[Stored items]
[Start of section]

(* ===== verification/StaticFiles.v ===== *)
(** Serving files, [staticFiles] of
    src/extensions/http/src/StaticFiles.cc.  The file system and the clocks are
    arguments; what the handler computes with [std::filesystem::path], which
    does not touch the disk, is written out. *)

From Stdlib Require Import ZArith Lia String Strings.Byte.
From stdpp Require Import base numbers option list gmap.
From S2P Require Import Prelude CxxStd Split OrdMap HttpTypes HttpOutgoing FileCache.
Open Scope Z_scope.

(** ** Paths

    Every path the handler computes with is absolute: it is the list of its
    names, the last of which is empty when the path ends with a slash. *)

Abbreviation path := (list bytes).

Definition slash : byte := chr "/".
Definition dot : bytes := str ".".
Definition dotdot : bytes := str "..".

(** [path::string()] *)
Definition path_string (p : path) : bytes := slash :: join slash p.

(** A C string ends at the first NUL. *)
Fixpoint c_str (s : bytes) : bytes :=
  match s with
  | [] => []
  | b :: s' => if Byte.eqb x00 b then [] else b :: c_str s'
  end.

(** [root / relPath], as text. *)
Definition path_div (root : path) (rel : bytes) : bytes :=
  match rel with
  | b :: _ =>
      if Byte.eqb slash b then rel
      else if decide (root = [] \/ last root = Some []) then path_string root ++ rel
      else path_string root ++ [slash] ++ rel
  | [] => if decide (root = [] \/ last root = Some []) then path_string root else path_string root ++ [slash]
  end.

(** [p /= name] *)
Definition path_append (p : path) (name : bytes) : path :=
  if decide (last p = Some []) then removelast p ++ [name] else p ++ [name].

(** [path(s).filename()]: what follows the last slash. *)
Fixpoint filename (s : bytes) : bytes :=
  match s with
  | [] => []
  | b :: s' => if existsb (Byte.eqb slash) s then filename s' else s
  end.

(** The text before the last dot and the text from it. *)
Fixpoint last_dot (s : bytes) : option (bytes * bytes) :=
  match s with
  | [] => None
  | b :: s' =>
      match last_dot s' with
      | Some (stem, ext) => Some (b :: stem, ext)
      | None => if Byte.eqb (chr ".") b then Some ([], s) else None
      end
  end.

(** [p.extension().string()] *)
Definition extension (p : path) : bytes :=
  let name := default [] (last p) in
  if decide (name = dot \/ name = dotdot) then []
  else match last_dot name with
       | Some (_ :: _, ext) => ext
       | _ => []
       end.

(** [std::mismatch] *)
Fixpoint mismatch (a b : path) : path * path :=
  match a, b with
  | x :: a', y :: b' => if decide (x = y) then mismatch a' b' else (a, b)
  | _, _ => (a, b)
  end.

(** The names of [b], less its dot-dots. *)
Fixpoint depth (b : path) : Z :=
  match b with
  | [] => 0
  | x :: b' => (if decide (x = dotdot) then -1 else if decide (x = [] \/ x = dot) then 0 else 1) + depth b'
  end.

(** [p.lexically_relative(base)]; the empty path is the empty list. *)
Definition lexically_relative (p base : path) : path :=
  match mismatch p base with
  | ([], []) => [dot]
  | (a, b) =>
      let n := depth b in
      if n <? 0 then []
      else if (n =? 0) && match a with [] => true | x :: _ => bool_decide (x = []) end then [dot]
      else replicate (Z.to_nat n) dotdot ++ a
  end.

(** ** Options and environment *)

Record StaticFilesOptions : Type := mkOptions {
  index_file : bytes;
  enable_etag : bool;
  max_age : Z;
  mime_types : gmap bytes bytes;
  accept_encodings : gmap bytes bytes;
  cache_ttl : Z;
  cache_max_file_size : Z;
  cache_max_cache_size : Z;
  cache_header : bytes
}.

Definition defaultMimeTypes : gmap bytes bytes :=
  list_to_map (map (fun p => (str (fst p), str (snd p)))
    [(".html", "text/html; charset=utf-8"); (".htm", "text/html; charset=utf-8"); (".css", "text/css; charset=utf-8");
     (".js", "text/javascript; charset=utf-8"); (".mjs", "text/javascript; charset=utf-8");
     (".json", "application/json"); (".xml", "application/xml"); (".txt", "text/plain; charset=utf-8");
     (".md", "text/markdown; charset=utf-8"); (".svg", "image/svg+xml"); (".png", "image/png");
     (".jpg", "image/jpeg"); (".jpeg", "image/jpeg"); (".gif", "image/gif"); (".ico", "image/x-icon");
     (".webp", "image/webp"); (".woff", "font/woff"); (".woff2", "font/woff2"); (".ttf", "font/ttf");
     (".otf", "font/otf"); (".pdf", "application/pdf"); (".wasm", "application/wasm")]%string).

Definition defaultAcceptEncodings : gmap bytes bytes :=
  list_to_map [(str "br", str "br"); (str "gzip", str "gz")].

Definition defaultOptions : StaticFilesOptions :=
  mkOptions (str "index.html") true 3600 defaultMimeTypes defaultAcceptEncodings 0 (1024 * 1024) (64 * 1024 * 1024) [].

Record Stat : Type := mkStat {
  st_mtime : Z;
  st_size : Z;
  st_regular : bool
}.

(** What the handler asks of the system: the canonical form of a path, whether
    a path is a directory, a file's status and its contents, a time as
    [gmtime_r] and [strftime] write it, the steady clock (in nanoseconds) when
    the cache is asked and when an entry is stored, and the first entry of an
    unordered map. *)
Record Env : Type := mkEnv {
  weakly_canonical : bytes -> path;
  is_directory : bytes -> bool;
  stat : bytes -> option Stat;
  fopen : bytes -> option bytes;
  strftime : Z -> bytes;
  now_get : Z;
  now_put : Z;
  first_param : gmap bytes bytes -> bytes
}.

(** ** Helpers *)

Definition kChunkSize : Z := 65536.

Definition mimeType (ext : bytes) (mime_types : gmap bytes bytes) : bytes :=
  default (str "application/octet-stream") (mime_types !! ext).

Fixpoint dropSpaces (s : bytes) : bytes :=
  match s with
  | b :: s' => if Byte.eqb x20 b then dropSpaces s' else s
  | [] => []
  end.

(** One round of [splitTokens]: the parameters go, then the blanks. *)
Definition trimToken (token : bytes) : bytes :=
  rev (dropSpaces (rev (fst (cut (chr ";") (dropSpaces token))))).

Fixpoint splitTokensLoop (fuel : nat) (sv : bytes) : list bytes :=
  match sv, fuel with
  | [], _ | _, O => []
  | _, S fuel' =>
      let '(token, rest) := cut (chr ",") sv in
      let t := trimToken token in
      (if decide (t = []) then [] else [t])
      ++ match rest with None => [] | Some sv' => splitTokensLoop fuel' sv' end
  end.

(** Each round takes at least the comma away. *)
Definition splitTokens (sv : bytes) : list bytes := splitTokensLoop (length sv) sv.

(** [snprintf] into 32 characters, the last of which is the NUL. *)
Definition makeETag (mtime size : Z) : bytes :=
  take 31 (str (String.String (Ascii.ascii_of_nat 34) EmptyString) ++ to_hex (u64 mtime) ++ str "-" ++ to_hex (u64 size)
    ++ str (String.String (Ascii.ascii_of_nat 34) EmptyString)).

(** ** The handler *)

Section handler.
Variables (env : Env) (root : path) (opts : StaticFilesOptions) (cacheControlValue : bytes).

Definition relPathOf (pathParams : gmap bytes bytes) : bytes :=
  let relPath :=
    if decide (pathParams = ∅) then []
    else match pathParams !! str "path" with
         | Some v => v
         | None => first_param env pathParams
         end in
  match relPath with
  | b :: rest => if Byte.eqb slash b then rest else relPath
  | [] => []
  end.

(** The path asked for; a directory stands for its index file. *)
Definition resolve (pathParams : gmap bytes bytes) : path :=
  let filePath := weakly_canonical env (path_div root (relPathOf pathParams)) in
  if is_directory env (c_str (path_string filePath)) then path_append filePath (filename (index_file opts))
  else filePath.

(** The path traversal check. *)
Definition forbidden (filePath : path) : bool :=
  match lexically_relative filePath root with
  | [] => true
  | x :: _ => bool_decide (x = dotdot)
  end.

Definition regular (name : bytes) : option Stat :=
  match stat env (c_str name) with
  | Some st => if st_regular st then Some st else None
  | None => None
  end.

(** Not modified since the client's copy: the answer is 304, or the response
    with the validators the client may use next time. *)
Definition notModified (req : HttpRequest) (st : Stat) (resp : ServerResponse) :
    ServerResponse + (ServerResponse * bytes * bytes) :=
  let lastModified := strftime env (st_mtime st) in
  let ims := getHeaderCode NC_IfModifiedSince (headers req) in
  if bool_decide (ims <> []) && bool_decide (ims = lastModified) then inl (setStatus 304 [] resp)
  else
    let resp := setHeaderCode NC_LastModified lastModified resp in
    if enable_etag opts then
      let etag := makeETag (st_mtime st) (st_size st) in
      let ifNoneMatch := getHeaderCode NC_IfNoneMatch (headers req) in
      if bool_decide (ifNoneMatch <> []) && bool_decide (ifNoneMatch = etag) then inl (setStatus 304 [] resp)
      else inr (setHeader (str "ETag") etag resp, lastModified, etag)
    else inr (resp, lastModified, []).

(** The first encoding the client takes for which there is a file. *)
Fixpoint precompressed (tokens : list bytes) (filePath : bytes) (st : Stat) : bytes * Stat * bytes :=
  match tokens with
  | [] => (filePath, st, [])
  | token :: tokens' =>
      match accept_encodings opts !! token with
      | None => precompressed tokens' filePath st
      | Some ext =>
          let candidate := filePath ++ str "." ++ ext in
          match regular candidate with
          | Some cst => (candidate, cst, token)
          | None => precompressed tokens' filePath st
          end
      end
  end.

Definition chooseEncoding (req : HttpRequest) (filePath : bytes) (st : Stat) : bytes * Stat * bytes :=
  let acceptEncoding := getHeaderCode NC_AcceptEncoding (headers req) in
  if bool_decide (acceptEncoding <> []) && bool_decide (accept_encodings opts <> ∅)
  then precompressed (splitTokens acceptEncoding) filePath st
  else (filePath, st, []).

Definition setUnlessEmpty (set : bytes -> ServerResponse -> ServerResponse) (v : bytes) (resp : ServerResponse) :
    ServerResponse :=
  if decide (v = []) then resp else set v resp.

(** [HIT] or [MISS], if a header is configured for it. *)
Definition setCacheHeader (v : bytes) (resp : ServerResponse) : ServerResponse :=
  if decide (cache_header opts = []) then resp else setHeader (cache_header opts) v resp.

Definition isHead (req : HttpRequest) : bool := method req =? Head.

Definition serveCached (req : HttpRequest) (cached : CacheNode) (resp : ServerResponse) : ServerResponse :=
  let resp := setStatus 200 [] resp in
  let resp := setHeaderCode NC_ContentType (mime_type cached) resp in
  let resp := setHeaderCode NC_LastModified (last_modified cached) resp in
  let resp := setUnlessEmpty (setHeader (str "ETag")) (etag cached) resp in
  let resp := setUnlessEmpty (setHeaderCode NC_ContentEncoding) (content_encoding cached) resp in
  let resp := setHeaderCode NC_ContentLength (to_string (size (data cached))) resp in
  let resp := setHeaderCode NC_CacheControl cacheControlValue resp in
  let resp := setCacheHeader (str "HIT") resp in
  if isHead req then resp else setBody (data cached) resp.

(** The loop over the file: [setBody] takes the place of what was there. *)
Fixpoint sendChunks (fuel : nat) (file : bytes) (remaining : Z) (resp : ServerResponse) : outcome ServerResponse :=
  if 0 <? remaining then
    let buf := take (Z.to_nat (Z.min remaining kChunkSize)) file in
    match buf, fuel with
    | [], _ => Ok resp
    | _, O => Diverge
    | _, S fuel' => sendChunks fuel' (drop (length buf) file) (remaining - size buf) (setBody buf resp)
    end
  else Ok resp.

Definition serveFile (req : HttpRequest) (filePath : path) (actualPath : bytes) (st : Stat)
    (selectedEncoding lastModified etag : bytes) (cacheEnabled : bool) (cache : FileCache) (resp : ServerResponse) :
    outcome (ServerResponse * FileCache) :=
  let resp := setStatus 200 [] resp in
  let mimeTypeStr := mimeType (extension filePath) (mime_types opts) in
  let resp := setHeaderCode NC_ContentType mimeTypeStr resp in
  let resp := setHeaderCode NC_ContentLength (to_string (st_size st)) resp in
  let resp := setUnlessEmpty (setHeaderCode NC_ContentEncoding) selectedEncoding resp in
  let resp := setHeaderCode NC_CacheControl cacheControlValue resp in
  if isHead req then Ok (resp, cache)
  else
    match fopen env (c_str actualPath) with
    | None => Ok (setStatus 500 [] resp, cache)
    | Some file =>
        if cacheEnabled then
          let resp := setCacheHeader (str "MISS") resp in
          if size file <? u64 (st_size st) then Ok (setStatus 500 [] resp, cache)
          else
            let fileData := take (Z.to_nat (u64 (st_size st))) file in
            let! (node, cache) :=
              put (mkNode actualPath fileData etag lastModified mimeTypeStr selectedEncoding
                     (now_put env + cache_ttl opts * 1000000000)) (cache_max_cache_size opts) cache in
            Ok (setBody (data node) resp, cache)
        else
          let! resp := sendChunks (length file) file (u64 (st_size st)) resp in
          Ok (resp, cache)
    end.

Definition handleFile (req : HttpRequest) (filePath : path) (st : Stat) (cache : FileCache) (resp : ServerResponse) :
    outcome (ServerResponse * FileCache) :=
  match notModified req st resp with
  | inl resp => Ok (resp, cache)
  | inr (resp, lastModified, etag) =>
      let '(actualPath, st, selectedEncoding) := chooseEncoding req (path_string filePath) st in
      let cacheEnabled := (0 <? cache_ttl opts) && (u64 (st_size st) <=? cache_max_file_size opts) in
      let miss := serveFile req filePath actualPath st selectedEncoding lastModified etag cacheEnabled in
      if cacheEnabled then
        let! (cached, cache) := get (now_get env) actualPath cache in
        match cached with
        | None => miss cache resp
        | Some cached =>
            let fresh :=
              if enable_etag opts then bool_decide (FileCache.etag cached = etag)
              else bool_decide (last_modified cached = lastModified) in
            if fresh then Ok (serveCached req cached resp, cache)
            else let! cache := invalidate actualPath cache in miss cache resp
        end
      else miss cache resp
  end.

Definition handle (pathParams : gmap bytes bytes) (req : HttpRequest) (cache : FileCache) (resp : ServerResponse) :
    outcome (ServerResponse * FileCache) :=
  let filePath := resolve pathParams in
  if forbidden filePath then Ok (setStatus 403 [] resp, cache)
  else
    match regular (path_string filePath) with
    | None => Ok (setStatus 404 [] resp, cache)
    | Some st => handleFile req filePath st cache resp
    end.
End handler.

(** No file larger than the cache is cached. *)
Definition clampOptions (opts : StaticFilesOptions) : StaticFilesOptions :=
  mkOptions (index_file opts) (enable_etag opts) (max_age opts) (mime_types opts) (accept_encodings opts)
    (cache_ttl opts) (Z.min (cache_max_file_size opts) (cache_max_cache_size opts)) (cache_max_cache_size opts)
    (cache_header opts).

Definition cacheControl (opts : StaticFilesOptions) : bytes :=
  if 0 <? max_age opts then str "public, max-age=" ++ to_string (max_age opts) else str "no-cache".

(** [staticFiles] prepares the root and the options once ([canonicalRoot] is
    the canonical form of the root when the handler was made), then handles
    requests. *)
Definition staticFiles (canonicalRoot : path) (opts : StaticFilesOptions) (env : Env) :
    gmap bytes bytes -> HttpRequest -> FileCache -> ServerResponse -> outcome (ServerResponse * FileCache) :=
  handle env canonicalRoot (clampOptions opts) (cacheControl opts).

[End of section]

## Description of the task
Copy down every line of the entries containing the word "notModified".

## Reply to the task
Definition notModified (req : HttpRequest) (st : Stat) (resp : ServerResponse) :
  match notModified req st resp with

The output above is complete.